There are many layers to the disability community, therefore it affects everyone. Just like every other marginalized group, we are not a monolith, nor do I speak for the “whole” disability community. I speak to my experiences and what I observed with over 20 years of work experience in the field, education, and personal experience. These layers, unfortunately, go unnoticed as the disability community is most often lumped together, which hides our unique diversity. There are many conditions that some individuals do not consider a disability. Which is often in the Chronic Illness category, but most Chronic Illness are constant or reoccurring flair-ups. In a “Public Opinion Poll on Chronic Illness in America By Kirzinger, Munana, and Brodie, found “6 in 10 say they or someone in their immediate family have a chronic health condition that requires ongoing medical treatment”, (Link below). In society, chronic illness is more seen as a sickness rather than a disability, and to some, invisible, where symptoms can be “multi-casual, unpredictable and unstable” states Ria Muherji in their article (Link below).

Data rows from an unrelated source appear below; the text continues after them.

(** C3 fails on a ladder that comes down.
    From a start frequency of 20 kHz the sweep goes down to 10 kHz;
    [reset] finds the 46 cycles of 20 kHz, [calc] never takes [numCycle]
    back, and after 200 calls of [next], at 10 kHz, it is still 46 where 23
    cycles fill the minimum. *)
Lemma numCycle_not_smallest_descending :
  exists b0 b1 b2 : toneBurst R,
    toneBurst_new (limit := LOOP_LIMIT) = Some b0
    /\ reset (limit := LOOP_LIMIT) (set_startFreq 20000%R b0) = Some b1
    /\ numCycle b1 = 46
    /\ nexts (limit := LOOP_LIMIT) 200 b1 = Some b2
    /\ nominalFreq b2 = 10000%R
    /\ numCycle b2 = 46
    /\ (IZR (burstMin b2) <= period b2 * 23)%R
    /\ ~ smallest_cycles b2
    /\ ~ least_cycles b2.
Proof.
  destruct (new_ends machine_limit) as (b0 & Hnew & Hs0 & _).
  exists b0.
  pose proof Hs0 as (Hsr & _ & Hm & Hnb & _ & _ & _ & _ & Hsw & _).
  cbn in Hsr, Hm, Hnb, Hsw.
  set (b := set_startFreq 20000%R b0).
  assert (Hsrb : sampleRate b = 44100) by (destruct b0; exact Hsr).
  assert (Hmb : burstMin b = 100) by (destruct b0; exact Hm).
  assert (Hswb : sweep b = true) by (destruct b0; exact Hsw).
  assert (Hnbb : numBurst b = 201) by (destruct b0; exact Hnb).
  assert (Hfb : startFreq b = 20000%R) by (destruct b0; reflexivity).
  destruct (reset_ends machine_limit b 46)
    as (b1 & Hr & Hs & Hn1 & Hge & _ & _).
  { lia. } { lra. } { unfold LONG_MAX. lia. }
  { rewrite Hsrb, Hmb, Hfb. lra. }
  rewrite Hsrb, Hmb, Hfb in Hge.
  assert (Hn46 : numCycle b1 = 46).
  { destruct (Z_le_gt_dec (numCycle b1) 45) as [H45|H45]; [|lia].
    apply IZR_le in H45. lra. }
  destruct (reset_members_fields b)
    as ((Esr & _ & Em & Esw & _) & _ & Hbc & Hnf & _ & _ & Hfi).
  rewrite Hswb, Hfb in Hfi.
  pose proof Hs as (Esr' & _ & Em' & _ & Hbc' & Hnf' & _ & Hfi' & Esw' & _).
  set (r := Rpower (10000 / 20000) (1 / 200)).
  assert (Er : freqIncr b1 = r) by (rewrite Hfi', Hfi; reflexivity).
  assert (Hr0 : (0 < r)%R) by apply root_pos.
  assert (Hr1 : (r <= 1)%R) by (apply root_le_1; lra).
  assert (Hr200 : (r ^ 200 = 10000 / 20000)%R) by (apply root_pow; lra).
  assert (Hf1 : nominalFreq b1 = 20000%R) by congruence.
  assert (Hsr1 : sampleRate b1 = 44100) by congruence.
  assert (Hm1 : burstMin b1 = 100) by congruence.
  destruct (nexts_sweep_ends machine_limit 200 b1 46)
    as (b2 & Hk1 & Hk2 & _ & Hk4 & Hk5 & _).
  { congruence. } { lia. } { lra. } { rewrite Er. exact Hr0. }
  { rewrite Hbc', Hbc, Hnbb. unfold LONG_MAX. lia. }
  { unfold LONG_MIN, LONG_MAX. lia. } { unfold LONG_MAX. lia. }
  { intros j Hj. rewrite Hm1, Hsr1, Hf1, Er.
    assert (Hj1 : (r ^ j <= 1)%R) by (apply pow_le_1; lra).
    assert (Hj0 : (0 < r ^ j)%R) by (apply pow_lt; lra).
    apply div_times_ge; nra. }
  exists b1, b2. split; [exact Hnew|]. split; [exact Hr|].
  split; [exact Hn46|]. split; [exact Hk1|].
  assert (Hf2 : nominalFreq b2 = 10000%R).
  { rewrite Hk2, Hf1, Er, Hr200. lra. }
  assert (Hn2 : numCycle b2 = 46) by lia.
  destruct Hk4 as ((Esr2 & _ & Em2 & _) & _).
  assert (H23 : (IZR (burstMin b2) <= period b2 * 23)%R).
  { unfold period. rewrite Em2, Hm1, Esr2, Hsr1, Hf2. lra. }
  split; [exact Hf2|]. split; [exact Hn2|]. split; [exact H23|].
  assert (Hno : ~ smallest_cycles b2).
  { intros (_ & _ & H). specialize (H 23 ltac:(lia) H23). lia. }
  split; [exact Hno|].
  intros H. apply Hno. exact (proj1 (least_cycles_smallest b2) H).
Qed.

(** *** The frequencies of the sweep *)

(** C5 as the specification has it fails below the range of a [long].  At
    [11025 / 2^30] Hz a cycle has [2^32] samples: one cycle fills the
    minimum, and its duration does not fit; [long(4294967296.0)] is
    [0x80000000] on the processors the source names (and nothing the
    language defines).  On the doubles of the machine [calc] is evaluated;
    in real arithmetic the same comes out of the constructor and [reset]
    with that start frequency. *)
Lemma calc_below_range :
  (let r := calc (ops := IEEE.double_ops) (limit := LOOP_LIMIT)
              (IEEE.at_frequency 0x1.5888p-17%float) in
   option_map numCycle r = Some 1
   /\ option_map duration r = Some LONG_MIN
   /\ option_map burstMin r = Some 100)
  /\ exists b0 b' : toneBurst R,
       toneBurst_new (limit := LOOP_LIMIT) = Some b0
       /\ reset (limit := LOOP_LIMIT)
            (set_startFreq (11025 / 1073741824)%R b0) = Some b'
       /\ (0 < nominalFreq b')%R
       /\ duration b' = LONG_MIN /\ burstMin b' = 100
       /\ ~ burstMin b' <= duration b'.
Proof.
  split; [vm_compute; auto|].
  destruct (new_ends machine_limit) as (b0 & Hnew & Hs0 & _).
  exists b0.
  assert (Hsr : sampleRate b0 = 44100) by (apply Hs0).
  assert (Hm : burstMin b0 = 100) by (apply Hs0).
  destruct (reset_ends machine_limit
              (set_startFreq (11025 / 1073741824)%R b0) 1)
    as (b' & Hr & Hs & Hn & _ & _ & Hd).
  - destruct b0; cbn in *. lia.
  - destruct b0; cbn. lra.
  - unfold LONG_MAX. lia.
  - destruct b0; cbn in *. subst. lra.
  - exists b'. split; [exact Hnew|]. split; [exact Hr|].
    destruct (reset_members_fields
                (set_startFreq (11025 / 1073741824)%R b0))
      as ((_ & _ & Em & _) & _ & _ & Hnf & _).
    destruct Hs as (_ & _ & Em' & _ & _ & Hnf' & _).
    assert (Hd' : duration b' = LONG_MIN).
    { rewrite Hd. apply to_long_overflow.
      replace (numCycle b') with 1 by lia.
      destruct b0; cbn in *. subst.
      change (LONG_MAX + 1) with 2147483648. lra. }
    assert (Hm' : burstMin b' = 100).
    { rewrite Em', Em. destruct b0; cbn in *. exact Hm. }
    split.
    + rewrite Hnf', Hnf. destruct b0; cbn. lra.
    + split; [exact Hd'|]. split; [exact Hm'|].
      rewrite Hd', Hm'. unfold LONG_MIN. lia.
Qed.

(** C7 on the constructed members: polar mode at 1000 Hz. *)
Lemma polar_frequency_constant_witness :
  exists b0 : toneBurst R,
    reset (limit := LOOP_LIMIT) (init false toneBurst_members) = Some b0
    /\ sweep b0 = false /\ burstCount b0 = 72
    /\ nominalFreq b0 = 1000%R
    /\ nexts (limit := LOOP_LIMIT) 72 b0 = Some (set_burstCount 0 b0).
Proof.
  destruct (reset_ends machine_limit (init false toneBurst_members) 3)
    as (b0 & Hr & _).
  - cbn. unfold SAMPLE_RATE. lia.
  - cbn. lra.
  - unfold LONG_MAX. lia.
  - cbn. unfold SAMPLE_RATE, BURST_LENGTH. lra.
  - exists b0. split; [exact Hr|].
    destruct (polar_frequency_constant _ _ Hr) as (H1 & H2 & H3 & H4 & _).
    split; [exact H1|]. split; [exact H2|]. split; [exact H3|].
    exact (H4 72%nat (le_n 72)).
Defined.

(** C8 on the constructed object, which has no bursts left until [reset]. *)
Lemma exhausted_next_is_noop_witness :
  exists b0 : toneBurst R,
    toneBurst_new (limit := LOOP_LIMIT) = Some b0
    /\ (good b0 = false <-> burstCount b0 = 0)
    /\ (burstCount b0 = 0 -> next (limit := LOOP_LIMIT) b0 = Some (false, b0)).
Proof.
  destruct (new_ends machine_limit) as (b0 & Hnew & _).
  exists b0. split; [exact Hnew|].
  exact (exhausted_next_is_noop b0 (reach_new b0 Hnew)).
Defined.

(** C4 as the specification has it fails for a long burst.  With a start
    frequency of 3 Hz, [reset] makes the burst one cycle of 14700 samples
    in the interval of 22050: the window
    [interval - 2 * duration, interval - duration) is [-7350, 7350), of
    which the passes of [read] see [0, 7350), half as many samples as the
    signal window has, and every one of them in the burst.  On the doubles
    of the machine [calc] makes the same burst of 3 Hz, [44100 / 3] being
    exact: the indices 0 and 7349 are in both windows. *)
Lemma background_window_in_burst :
  (let r := calc (ops := IEEE.double_ops) (limit := LOOP_LIMIT)
              (IEEE.at_frequency 3) in
   option_map duration r = Some 14700
   /\ option_map interval r = Some 22050
   /\ option_map (fun b => in_background b 0 && in_signal b 0) r = Some true
   /\ option_map (fun b => in_background b 7349 && in_signal b 7349) r
      = Some true
   /\ option_map (fun b => in_background b 7350) r = Some false)
  /\ exists b0 b : toneBurst R,
    toneBurst_new (limit := LOOP_LIMIT) = Some b0
    /\ reset (limit := LOOP_LIMIT) (set_startFreq 3%R b0) = Some b
    /\ duration b = 14700 /\ interval b = 22050
    /\ in_background b 0 = true /\ in_signal b 0 = true
    /\ length (background_window b) = Z.to_nat 7350
    /\ length (signal_window b) = Z.to_nat 14700
    /\ (forall j, In j (background_window b) -> in_signal b j = true).
Proof.
  split; [vm_compute; auto 6|].
  destruct (new_ends machine_limit) as (b0 & Hnew & Hs0 & _).
  exists b0.
  assert (Hsr : sampleRate b0 = 44100) by (apply Hs0).
  assert (Hm : burstMin b0 = 100) by (apply Hs0).
  assert (Hi : interval b0 = 22050) by (apply Hs0).
  destruct (reset_ends machine_limit (set_startFreq 3%R b0) 1)
    as (b & Hr & Hs & Hn & _ & _ & Hd).
  - destruct b0; cbn in *. lia.
  - destruct b0; cbn. lra.
  - unfold LONG_MAX. lia.
  - destruct b0; cbn in *. subst. lra.
  - exists b. split; [exact Hnew|]. split; [exact Hr|].
    destruct (reset_members_fields (set_startFreq 3%R b0))
      as ((_ & Ei & _) & _).
    destruct Hs as (_ & Ei' & _).
    assert (Hd' : duration b = 14700).
    { rewrite Hd. replace (numCycle b) with 1 by lia.
      apply to_long_floor; [|unfold LONG_MAX; lia].
      destruct b0; cbn in *. subst. lra. }
    assert (Hi' : interval b = 22050).
    { rewrite Ei', Ei. destruct b0; cbn in *. exact Hi. }
    destruct (windows_ext burst_3Hz b) as (Hb & Hg & Hbw & Hsw).
    { rewrite Hi'. reflexivity. }
    { rewrite Hd'. reflexivity. }
    split; [exact Hd'|]. split; [exact Hi'|].
    rewrite Hb, Hg, Hbw, Hsw.
    assert (Hbg : forall j, in_background burst_3Hz j = true
                            <-> -7350 <= j < 7350).
    { intros j. unfold in_background, burst_3Hz, lsub, lmul.
      cbn [interval duration set_duration set_numCycle toneBurst_members].
      change (long_wrap (INTERVAL - 14700)) with 7350.
      change (long_wrap (INTERVAL - long_wrap (2 * 14700))) with (-7350).
      rewrite andb_true_iff, Z.ltb_lt, Z.leb_le. lia. }
    assert (Hsg : forall j, in_signal burst_3Hz j = true <-> j < 14700).
    { intros j. unfold in_signal, burst_3Hz.
      cbn [duration set_duration]. apply Z.ltb_lt. }
    split; [apply Hbg; lia|]. split; [apply Hsg; lia|].
    split.
    { unfold background_window.
      rewrite (filter_range_length _ 0 7350);
        [reflexivity|lia|cbn; unfold INTERVAL; lia|].
      intros j Hj. rewrite Hbg. lia. }
    split.
    { unfold signal_window.
      rewrite (filter_range_length _ 0 14700);
        [reflexivity|lia|cbn; unfold INTERVAL; lia|].
      intros j Hj. rewrite Hsg. lia. }
    intros j Hj. rewrite Hg. unfold background_window in Hj.
    apply filter_In in Hj. destruct Hj as [_ Hj].
    apply Hsg. apply Hbg in Hj. lia.
Qed.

Mental illnesses are another category under disability and, depends on whom one talks to in the mental health community, it can be viewed either as a disability or not at all. Mental illness is moving slowly towards the way in which Canadians view it—as a disability (Link below). Negative stereotypes of disabled people in society are the reason for the divide. There are many quotes where the meaning is in the details, and this is where the truth lives. Let’s be honest: individuals are afraid of the unknown of those who are different. Expressed in the micro-aggressions of “I would rather be dead than disabled” or “I could not do what you do”. These are not unique statements. What does this say to someone of the disability community? “hey I rather be dead than in your shoes”. No wonder there is such a divide on who identifies as part of the Disability community, as it layers those with disabilities in silence or shame, all because of stigma and stereotypes. Individuals may avoid a diagnosis or won’t say they have a disability, or even ignore symptoms and signs that may indicate a mental illness and think they are fine.

The definition of disability is not static and has many components depending on where one looks. For instance, if one looks up the legal definition, it can be different depending on which law one looks up. Americans with Disability Act (ADA) has a different definition than the Social Securities Act. The legal definition differs from the medical definition that the medical establishment uses. When trying to look for the World Health’s definition of disability I found that in a few reports that there is no consistent approach or definition across countries around disability and that disability is complex, dynamic and multidimensional and contested. Even within the same country across disciplines classifications and measurements are different.


Whether one acknowledges that disability affects them, it does just based on sheer numbers. An interesting fact… wearing glasses is not looked at a disability anymore, but just something that is needed. Eye surgery in some states, consider cataracts surgery an elective. Do you think vision—an ability that allows a person to see near and far objects is elective? Is it not something that would affect everyday life? I write this because I want to give awareness to the sheer size of the disability community, to soften the stigmas and stereotypes. Let us get rid of the “world is not built for some people.” And create a world that is built for all of us… because as we have experienced, when people with disabilities’ access needs are considered, everyone wins.